First impressions occur once and they typically last for the rest of the time someone knows the other person, said Matthew Schaefer, assistant director of Student Life Services and Communication, to a group of students in the Gentile Gallery on Jan. 29 at 7:30 p.m.
His talk, titled “Professionalism in the Modern world: Essential Elements and Possible Pitfalls,” was the opening presentation to the Leadership Conference held Jan. 29-30 at Franciscan University.
The conference was held for various students, including candidates for the positions of resident assistants, household coordinators and members of Student Government. The weekend was also open to students on campus who just wanted to attend for the learning experience.
“Your first impression of people typically happens in the first five seconds that you meet them,” said Schaefer. “Think about that. … There’s a lot of things that go into those first five seconds. First off, the first thing they’re going to notice is your appearance. What do you look like and how are you holding yourself, how are you presenting yourself to them at that very moment.”
He also talked about perception versus reality.
He told the students that in order to gain a job the way in which they perceive themselves must be reality.
This first impression includes someone’s tone and appearance, he said.
A tip he gave to the students was to introduce their names in a specific way.
He said that when he introduces himself his voices goes up on his first name, and then he pauses before saying his last name. He said people then know someone is going to say more and can understand both parts of the name better.
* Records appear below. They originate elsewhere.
(** * pymatgen.io.abinitio.workflows: workflows, flows and callbacks

    A shallow embedding of the scheduling core of [workflows.py]:
    [BaseWorkflow], [Workflow], [IterativeWorkflow], [AbinitFlow] and
    [Callback].  Python objects live in a heap indexed by references, so
    that a task reached through a workflow and through a dependency edge
    is one object.  Exceptions are values of [result]. *)

From stdpp Require Import gmap strings list fin_maps pretty.
From Stdlib Require Import ZArith Lia Ascii.

Open Scope Z_scope.

(** ** Python exceptions and results *)

Inductive Exc :=
  | StopIteration
  | ValueError
  | NameError
  | AttributeError
  | AssertionError
  | KeyError
  | TypeError
  | IndexError
  | PyException (msg : string)
  | UserError (code : nat).

Inductive result (A : Type) :=
  | Ret (a : A)
  | Raise (e : Exc).
Arguments Ret {A} a.
Arguments Raise {A} e.

Global Instance result_ret : MRet result := fun A a => Ret a.
Global Instance result_bind : MBind result := fun A B k r =>
  match r with
  | Ret a => k a
  | Raise e => Raise e
  end.

Definition is_raise {A} (r : result A) : bool :=
  match r with Ret _ => false | Raise _ => true end.

(** ** Node status *)

Module Node.

(** Modelled from the spec: the status enumeration of [Node] is declared
    in tasks.py; section 4.1 of the specification gives its members and
    their total order, which is all the workflow code relies on. *)
Inductive Status :=
  | S_INIT | S_LOCKED | S_READY | S_SUB | S_RUN
  | S_DONE | S_ERROR | S_UNCONVERGED | S_OK.

Definition rank (s : Status) : Z :=
  match s with
  | S_INIT => 0 | S_LOCKED => 1 | S_READY => 2 | S_SUB => 3 | S_RUN => 4
  | S_DONE => 5 | S_ERROR => 6 | S_UNCONVERGED => 7 | S_OK => 8
  end.

Definition eqb (a b : Status) : bool := rank a =? rank b.
Definition leb (a b : Status) : bool := rank a <=? rank b.
Definition ltb (a b : Status) : bool := rank a <? rank b.

End Node.
Export Node.

Global Instance Status_eq_dec : EqDecision Status.
Proof. solve_decision. Defined.

(** ** Heap objects *)

(** A reference to a node (a task or a workflow) in the heap. *)
Abbreviation ref := nat (only parsing).

(** [Dependency(node, exts)]: an edge to an upstream node. *)
Record Dependency := mkDependency {
  dep_node : ref;
  dep_exts : list string
}.

Global Instance Dependency_eq_dec : EqDecision Dependency.
Proof. solve_decision. Defined.

(** The attributes of a task that the workflow code reads or writes.
    [workdir] and [manager] are attributes that may be absent
    ([hasattr] is false), hence options. *)
Record Task := mkTask {
  t_node_id : nat;
  t_status : Status;
  t_deps : list Dependency;
  t_tot_ncpus : Z;
  t_workdir : option string;
  t_manager : option nat
}.

Global Instance Task_eq_dec : EqDecision Task.
Proof. solve_decision. Defined.

Definition with_status (s : Status) (t : Task) : Task :=
  mkTask (t_node_id t) s (t_deps t) (t_tot_ncpus t) (t_workdir t) (t_manager t).

Definition with_deps (ds : list Dependency) (t : Task) : Task :=
  mkTask (t_node_id t) (t_status t) ds (t_tot_ncpus t) (t_workdir t) (t_manager t).

(** The task heap. *)
Abbreviation Heap := (gmap nat Task) (only parsing).

(** [node.status] of the node behind a reference. *)
Definition node_status (h : Heap) (r : ref) : Status :=
  from_option t_status S_INIT (h !! r).

(** The attributes of a [Workflow] object.  [_tasks] holds references, in
    registration order. *)
Record Workflow := mkWorkflow {
  w_node_id : nat;
  _tasks : list ref;
  _finalized : option bool;
  workdir : option string;
  indir : option string;
  outdir : option string;
  tmpdir : option string;
  manager : option nat;
  w_deps : list Dependency;
  history : list string
}.

Global Instance Workflow_eq_dec : EqDecision Workflow.
Proof. solve_decision. Defined.

(** [for task in self]: the task objects of a workflow, read from the heap. *)
Definition tasks_of (h : Heap) (w : Workflow) : list Task :=
  omap (fun r => h !! r) (_tasks w).

(** Python's [all(...)] over a list of truth values. *)
Definition all (bs : list bool) : bool := forallb id bs.

(** Python's [sum(...)] over integers. *)
Definition sum (zs : list Z) : Z := fold_left Z.add zs 0.

(** ** The environment: [os.path], the file system, the signal bus *)

Module OsPath.

Definition startswith_slash (s : string) : bool :=
  match s with
  | String c _ => bool_decide (c = "/"%char)
  | EmptyString => false
  end.

Fixpoint endswith_slash (s : string) : bool :=
  match s with
  | EmptyString => false
  | String c EmptyString => bool_decide (c = "/"%char)
  | String _ s' => endswith_slash s'
  end.

(** [os.path.join(a, b)] of posixpath. *)
Definition join (a b : string) : string :=
  if startswith_slash b then b
  else if bool_decide (a = "") || endswith_slash a then a +:+ b
  else a +:+ "/" +:+ b.

(** [os.path.abspath] depends on the current directory of the process;
    the one law the workflow code leans on is that it is idempotent. *)
Class Abspath := {
  abspath : string -> string;
  abspath_idem : forall p, abspath (abspath p) = abspath p
}.

(** An instance for a process whose current directory is the root, on
    paths without [.] and [..] components. *)
Definition abspath_root (p : string) : string :=
  if startswith_slash p then p else "/" +:+ p.

End OsPath.
Export OsPath.

(** Everything observable that the code does besides updating objects. *)
Inductive Event :=
  | Published (signal : Status) (sender : nat)  (* dispatcher.send *)
  | Logged (msg : string)                       (* logger.warning, logger.debug *)
  | Started (r : ref)                           (* task.start() *)
  | Waited (r : ref)                            (* task.wait() *)
  | Invoked (func : nat) (work : nat).          (* a callback's function is called *)

Global Instance Event_eq_dec : EqDecision Event.
Proof. solve_decision. Defined.

Record World := mkWorld {
  heap : gmap nat Task;
  fs : gmap string string;
  trace : list Event
}.

Definition set_heap (h : gmap nat Task) (st : World) : World :=
  mkWorld h (fs st) (trace st).
Definition set_fs (f : gmap string string) (st : World) : World :=
  mkWorld (heap st) f (trace st).
Definition emit (e : Event) (st : World) : World :=
  mkWorld (heap st) (fs st) (trace st ++ [e]).

(** Operations on an open file, as the file system sees them. *)
Inductive FsOp :=
  | Open_w (path : string)                (* open(path, "w" or "wb") *)
  | Write (path : string) (data : string)
  | Close (path : string).

Definition fs_step (f : gmap string string) (op : FsOp) : gmap string string :=
  match op with
  | Open_w p => <[p := ""]> f
  | Write p d => alter (fun c => c +:+ d) p f
  | Close _ => f
  end.

Definition fs_run (ops : list FsOp) (f : gmap string string) : gmap string string :=
  foldl fs_step f ops.

(** ** The interface of [Task] (tasks.py) that workflows call *)

Class TaskApi := {
  (** [task_class(obj, task_workdir, manager)] *)
  Task_new : nat -> option string -> option nat -> Task;
  (** [task.check_status()]: consults the external runner *)
  Task_check_status : ref -> gmap nat Task -> gmap nat Task;
  Task_start : ref -> gmap nat Task -> gmap nat Task;
  Task_wait : ref -> gmap nat Task -> gmap nat Task
}.

Module TaskModel.

(** Modelled from the spec: [Dependency.status] and [Task.deps_status]
    (tasks.py) give the status of the upstream node of each edge. *)
Definition deps_status (h : Heap) (t : Task) : list Status :=
  map (fun d => node_status h (dep_node d)) (t_deps t).

Definition deps_all_ok (h : Heap) (t : Task) : bool :=
  all (map (fun status => eqb status S_OK) (deps_status h t)).

(** Modelled from the spec: [Task.set_status] (tasks.py); section 4.1:
    the task "transitions" to the given status. *)
Definition set_status (s : Status) (r : ref) (h : Heap) : Heap :=
  alter (with_status s) r h.

(** Modelled from the spec: [Task.set_manager] and [Task.set_workdir]
    (tasks.py); section 4.2: [allocate] "assigns" the workflow's manager
    and the canonical per-task workdir to the task. *)
Definition set_manager (m : nat) (t : Task) : Task :=
  mkTask (t_node_id t) (t_status t) (t_deps t) (t_tot_ncpus t) (t_workdir t)
         (Some m).

Definition set_task_workdir (wd : string) (t : Task) : Task :=
  mkTask (t_node_id t) (t_status t) (t_deps t) (t_tot_ncpus t) (Some wd)
         (t_manager t).

(** Modelled from the spec: [Task.is_completed] (tasks.py); section 4.2:
    AllDone is raised "if every task has reached a terminal state >=
    S_DONE with all at S_OK". *)
Definition is_completed (t : Task) : bool :=
  leb S_DONE (t_status t) && eqb (t_status t) S_OK.

(** Modelled from the spec: [Task.can_run] (tasks.py); section 4.2: a
    task "with status == S_READY and all deps at S_OK". *)
Definition can_run (h : Heap) (t : Task) : bool :=
  eqb (t_status t) S_READY && deps_all_ok h t.

End TaskModel.
Export TaskModel.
Schaefer said this may help an employer better remember one’s name among the many resumes he may have set aside for a job.
“I liked how he said to introduce yourselves, and even though the way he told us to introduce ourselves may sound kind of funny it’s also really memorable and that’s what it’s supposed to do,” said Julie Durbin, a freshman multimedia major.
Appearance is also part of the first impression. He stressed the importance of dressing for success and that if one is not sure how to dress for an event then he should ask the host.
In addition to first impressions, Schaefer talked about tips on how to be professional.
“We have to be a people who live by our word. … Let your ‘yes’ mean ‘yes’ and your ‘no’ mean ‘no,’” he said.
He said when you make a commitment you should not treat it like a Facebook invite.
Schaefer told the students they need to be the people they want to be, and they need to do it now.
“Be the person that you want to meet, that person that you want to be, so that you’re able right now to make a decision to change your life, to organize your schedule, to do the things that you think you should be doing … instead of telling your friends, ‘Oh I really gotta start getting more prayer time in,’ now you (choose) to do it,” he said.
He said it starts with a person’s attitude and believing that one can and then believing that one can make it happen.
That attitude will directly affect behavior, and this will affect actions, which will affirm what a person in doing and in turn his attitude, Schaefer continued.
“It comes full circle and it really teaches us that we can be the person that we want to be now … we don’t have to wait for some drastic change to take place in our lives,” he said.
In regards to the talk overall Durbin said, “It was very informative, it definitely gave me some tips and tricks I hadn’t thought about before.”
Julie Durbin attended with her brother, John Durbin, a sophomore social work major who said that he attended the conference so he could learn “how to be a professional working adult.”
He said, “I think it has been a very informative and educative experience.”
Amanda Rodriguez, a senior sacred music major, said the conference was educational and helped empower one to change oneself.
Rodriguez said it helped her to reflect on the things she does in her life, the good things, and the things on which she should work.